▶ _Aim of the exercise_:
Collect every line in the records below that contains the word "Hstop".

%%

Lemma reload_stops_without_breakpoint_id_witness :
  (exists e, fst (reload_and_evaluate prompt_host "inject()" false
                    (blank_tab (Some refused_breakpoint_socket))) = Raise e /\
             (e = KeyError "result" \/ e = KeyError "breakpointId" \/ e = TypeError)) /\
  exists w' : websocket_t,
    websocket (snd (reload_and_evaluate prompt_host "inject()" false
                      (blank_tab (Some refused_breakpoint_socket)))) = Some w' /\
    ws_closed w' = false /\
    ws_inbound w' = [] /\
    commands (ws_log w') =
      [numbered 1 debugger_enable;
       numbered 2 set_breakpoint;
       numbered 3 page_reload;
       numbered 4 (runtime_evaluate "inject()");
       numbered 5 (runtime_evaluate "inject()");
       numbered 6 (runtime_evaluate "inject()")].
Proof.
  apply (reload_stops_without_breakpoint_id prompt_host "inject()" false
           (blank_tab (Some refused_breakpoint_socket)) refused_breakpoint_socket
           [] [] [] [] (response 1 []) (error_reply 2) (response 3 [])).
  - reflexivity.
  - reflexivity.
  - reflexivity.
  - split; [constructor|reflexivity].
  - split; [constructor|reflexivity].
  - split; [constructor|reflexivity].
  - reflexivity.
Defined.

(** ** Discovery: what is retried and what is not *)

Lemma get_tabs_loop_stops h n : forall r fuel k trace,
  (forall j, (j < n)%nat -> http_get h (k + j)%nat = Err ClientConnectorError) ->
  http_get h (k + n)%nat = r ->
  match r with Err e => is_ClientConnectorError e = false | Ok _ => True end ->
  (n < fuel)%nat ->
  get_tabs_loop h fuel k trace = Some (r, trace ++ retry_trace n).
Proof.
  induction n as [|n IH]; intros r fuel k trace Hfail Hr Hstop Hfuel.
  - destruct fuel as [|fuel]; [lia|]. simpl.
    rewrite Nat.add_0_r in Hr. rewrite Hr.
    destruct r as [res|e]; [done|]. by rewrite Hstop.
  - destruct fuel as [|fuel]; [lia|]. simpl.
    rewrite <- (Nat.add_0_r k) at 1. rewrite Hfail by lia. simpl.
    rewrite (IH r fuel (S k)); [|intros j Hj|..|done|lia].
    + unfold retry_trace. simpl. by rewrite <- !(assoc_L (++)).
    + replace (S k + j)%nat with (k + S j)%nat by lia. apply Hfail. lia.
    + by replace (S k + n)%nat with (k + S n)%nat by lia.
Qed.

%%

▶ _Solution to the problem_:
  induction n as [|n IH]; intros r fuel k trace Hfail Hr Hstop Hfuel.
    destruct r as [res|e]; [done|]. by rewrite Hstop.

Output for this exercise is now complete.